The emergency physician (EP) did not document her differential, but in her deposition testified that she considered a variety of diagnoses. She added that she specifically considered basilar artery occlusion.

“While it was our contention that she should have considered stroke — and after a negative CT, specifically an ischemic stroke — it was unlikely that anyone would be so specific as to have considered where the occlusion was, and then not rule it out and discharge the patient,” says Mims.

It was clear to Mims that the EP learned the specific stroke the patient had after the lawsuit was filed, then tried to explain away that she had considered it. “A better response, in my opinion, would have been to say what likely happened — that the symptoms were those of benign positional vertigo, a common ED complaint, and that the diagnosis of stroke is easy using hindsight,” says Mims.

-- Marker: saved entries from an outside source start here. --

(** * ANI regulations pipeline: scraper, validation engine and deduplicating writer

    A shallow embedding of [src/utils.py], [src/extraction.py],
    [src/validation.py] and [src/writing.py], the properties of the
    validation and write stages stated in the specification, and further
    properties of the four modules.

    Conventions of the embedding.
    - In the validator and the writer a Python [str] is the sequence of bytes
      of its UTF-8 encoding (Rocq's [string]); concatenation, equality and the
      search for an ASCII needle commute with the encoding.  In the scraper,
      which counts and removes characters, it is the sequence of its code
      points ([unicode]).
    - A scalar that can sit in a record (the records travel as JSON between
      the tasks of the DAG) is [None], a [str], an [int], a [float] or a
      [bool]; a float is an IEEE-754 binary64 number ([spec_float]).
    - A Python exception is a value of [exn]; a computation that may raise
      returns an [outcome].  State (the dicts of the validator, the store and
      the connection of the writer, the network of the scraper) is threaded
      through the monad [M].
    - What lies outside the repository is a parameter: the interpreter's
      conversions between text and numbers and the [re] module ([Builtins]),
      the case mappings of Unicode ([Unicode]), the pages of the site and
      their parsing ([Web]), the rendering of a non-text cell and the dtype
      inference of pandas ([Pandas]), the rows and the queries on which the
      database server fails, with or without the loss of the connection
      ([Postgres]).  The theorems hold for every choice of them; a sample of
      each is defined for the examples. *)

From Stdlib Require Import ZArith String Ascii List SpecFloat Lia.
From Stdlib Require Import DecimalString.
From stdpp Require Import base option list sorting gmap strings fin_maps.

Local Open Scope Z_scope.

(** ** Python values, types and exceptions *)

Inductive scalar :=
| VNone
| VStr (s : string)
| VInt (z : Z)
| VFloat (f : spec_float)
| VBool (b : bool).

Inductive pytype := Tstr | Tint | Tfloat | Tbool.

Inductive exn :=
| ValueError
| TypeError
| OverflowError
| RuntimeError (message : string)
| DatabaseError (message : string)
| KeyError (key : string).

Inductive outcome (A : Type) :=
| Return (a : A)
| Raise (e : exn).
Arguments Return {A} a.
Arguments Raise {A} e.

(** [isinstance(value, expected_type)]: [bool] is a subclass of [int]. *)
Definition isinstance (v : scalar) (t : pytype) : bool :=
  match t, v with
  | Tstr, VStr _ => true
  | Tint, VInt _ => true
  | Tint, VBool _ => true
  | Tfloat, VFloat _ => true
  | Tbool, VBool _ => true
  | _, _ => false
  end.

(** Conversions between text and numbers, and pattern matching, as the
    interpreter provides them.  [None] stands for a [ValueError]. *)
Class Builtins := {
  (** [re.match(regex, s) is not None], for a pattern that compiles *)
  re_match : string -> string -> bool;
  (** [int(s)] on a string *)
  int_of_str : string -> option Z;
  (** [float(s)] on a string *)
  float_of_str : string -> option spec_float;
  (** [str(n)] on an integer (the digit limit of recent interpreters makes
      it partial) *)
  str_of_int : Z -> option string;
  (** [str(x)] on a float *)
  str_of_float : spec_float -> string
}.

Definition binary64_of_Z (z : Z) : spec_float := binary_normalize 53 1024 z 0 false.

(** [int(x)] on a finite float truncates towards zero. *)
Definition Z_of_finite (s : bool) (m : positive) (e : Z) : Z :=
  cond_Zopp s (Z.shiftl (Z.pos m) e).

Section Constructors.
Context `{Builtins}.

(** [str(v)] *)
Definition py_str (v : scalar) : outcome scalar :=
  match v with
  | VNone => Return (VStr "None")
  | VStr s => Return (VStr s)
  | VInt z =>
      match str_of_int z with
      | Some s => Return (VStr s)
      | None => Raise ValueError
      end
  | VFloat f => Return (VStr (str_of_float f))
  | VBool true => Return (VStr "True")
  | VBool false => Return (VStr "False")
  end.

(** [int(v)] *)
Definition py_int (v : scalar) : outcome scalar :=
  match v with
  | VNone => Raise TypeError
  | VStr s =>
      match int_of_str s with
      | Some z => Return (VInt z)
      | None => Raise ValueError
      end
  | VInt z => Return (VInt z)
  | VFloat (S754_zero _) => Return (VInt 0)
  | VFloat (S754_finite s m e) => Return (VInt (Z_of_finite s m e))
  | VFloat (S754_infinity _) => Raise OverflowError
  | VFloat S754_nan => Raise ValueError
  | VBool b => Return (VInt (if b then 1 else 0))
  end.

(** [float(v)] *)
Definition py_float (v : scalar) : outcome scalar :=
  match v with
  | VNone => Raise TypeError
  | VStr s =>
      match float_of_str s with
      | Some f => Return (VFloat f)
      | None => Raise ValueError
      end
  | VInt z =>
      match binary64_of_Z z with
      | S754_infinity _ => Raise OverflowError
      | f => Return (VFloat f)
      end
  | VFloat f => Return (VFloat f)
  | VBool b => Return (VFloat (binary64_of_Z (if b then 1 else 0)))
  end.

(** [bool(v)] *)
Definition py_bool (v : scalar) : outcome scalar :=
  Return (VBool
    match v with
    | VNone => false
    | VStr s => negb (String.eqb s "")
    | VInt z => negb (Z.eqb z 0)
    | VFloat (S754_zero _) => false
    | VFloat _ => true
    | VBool b => b
    end).

(** [expected_type(value)] *)
Definition construct (t : pytype) (v : scalar) : outcome scalar :=
  match t with
  | Tstr => py_str v
  | Tint => py_int v
  | Tfloat => py_float v
  | Tbool => py_bool v
  end.
End Constructors.

(** ** validation.py *)

(** One entry of the rules document: [{type?, required?, regex?}]. *)
Record Rule := {
  type : option string;
  required : bool;
  regex : option string
}.

Definition _TYPE_MAP (name : string) : option pytype :=
  if String.eqb name "str" then Some Tstr
  else if String.eqb name "int" then Some Tint
  else if String.eqb name "float" then Some Tfloat
  else if String.eqb name "bool" then Some Tbool
  else None.

(** Truth value of an optional string ([if expected_type_name:], [if regex]). *)
Definition truthy (o : option string) : bool :=
  match o with
  | Some s => negb (String.eqb s "")
  | None => false
  end.

Section Validation.
Context `{Builtins}.

(** The type step of [_validate_field]: the value to go on with, or [None]
    when the cast raised [ValueError] or [TypeError]. *)
Definition check_type (value : scalar) (rule : Rule) : outcome (option scalar) :=
  match type rule with
  | Some expected_type_name =>
      if truthy (Some expected_type_name) then
        match _TYPE_MAP expected_type_name with
        | Some expected_type =>
            if negb (isinstance value expected_type) then
              match construct expected_type value with
              | Return v => Return (Some v)
              | Raise ValueError => Return None
              | Raise TypeError => Return None
              | Raise e => Raise e
              end
            else Return (Some value)
        | None => Return (Some value)
        end
      else Return (Some value)
  | None => Return (Some value)
  end.

(** The pattern step of [_validate_field]. *)
Definition check_regex (value : scalar) (rule : Rule) : bool :=
  match regex rule, value with
  | Some r, VStr s => if truthy (Some r) then re_match r s else true
  | _, _ => true
  end.

Definition _validate_field (value : scalar) (rule : Rule) : outcome (bool * scalar) :=
  match value with
  | VNone => Return (false, VNone)
  | _ =>
      match check_type value rule with
      | Raise e => Raise e
      | Return None => Return (false, VNone)
      | Return (Some value) =>
          if check_regex value rule then Return (true, value)
          else Return (false, VNone)
      end
  end.
End Validation.

(** ** Stateful computations that may raise

    [M S A]: a computation over a state [S] that returns an [A] or raises;
    the state reached is kept in both cases (what was mutated before an
    exception stays mutated). *)
Definition M (S A : Type) : Type := S -> outcome A * S.

Definition raise {S A} (e : exn) : M S A := fun s => (Raise e, s).

#[global] Instance M_ret {S} : MRet (M S) := fun A a s => (Return a, s).

#[global] Instance M_bind {S} : MBind (M S) := fun A B k m s =>
  match m s with
  | (Return a, s') => k a s'
  | (Raise e, s') => (Raise e, s')
  end.

(** A pure computation that may raise, run inside [M]. *)
Definition lift {S A} (o : outcome A) : M S A := fun s => (o, s).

It may be tempting for EPs to claim that the correct diagnosis was part of their differential when in fact it was never considered. Instead, advises Mims, “discuss this with your lawyer. Be prepared to explain why it did not figure into your differential.” Here are some ways in which EPs can help their defense:

• Be candid with your lawyer.

“It is very difficult to prepare an adequate defense when the facts change during litigation,” says Mims. “More often than not, this leads to settlement. At times, it creates such a conflict that defense counsel has to withdraw.” Plaintiff’s counsel will quickly pick up on the problem, and is in a prime position to control settlement negotiations.

• Never alter medical records.

“This is a completely devastating tactic employed by some doctors,” says Mims. “If it happens, the case is over — likely at a cost higher than what the case would otherwise be worth.” If, in retrospect, the EP wishes to clarify something in the record — before he or she is aware of a lawsuit — it should be done transparently. “Make it an addendum, and explain your purpose and reasoning,” says Mims. “Do not, for any reason, delete or try to hide what was previously recorded.”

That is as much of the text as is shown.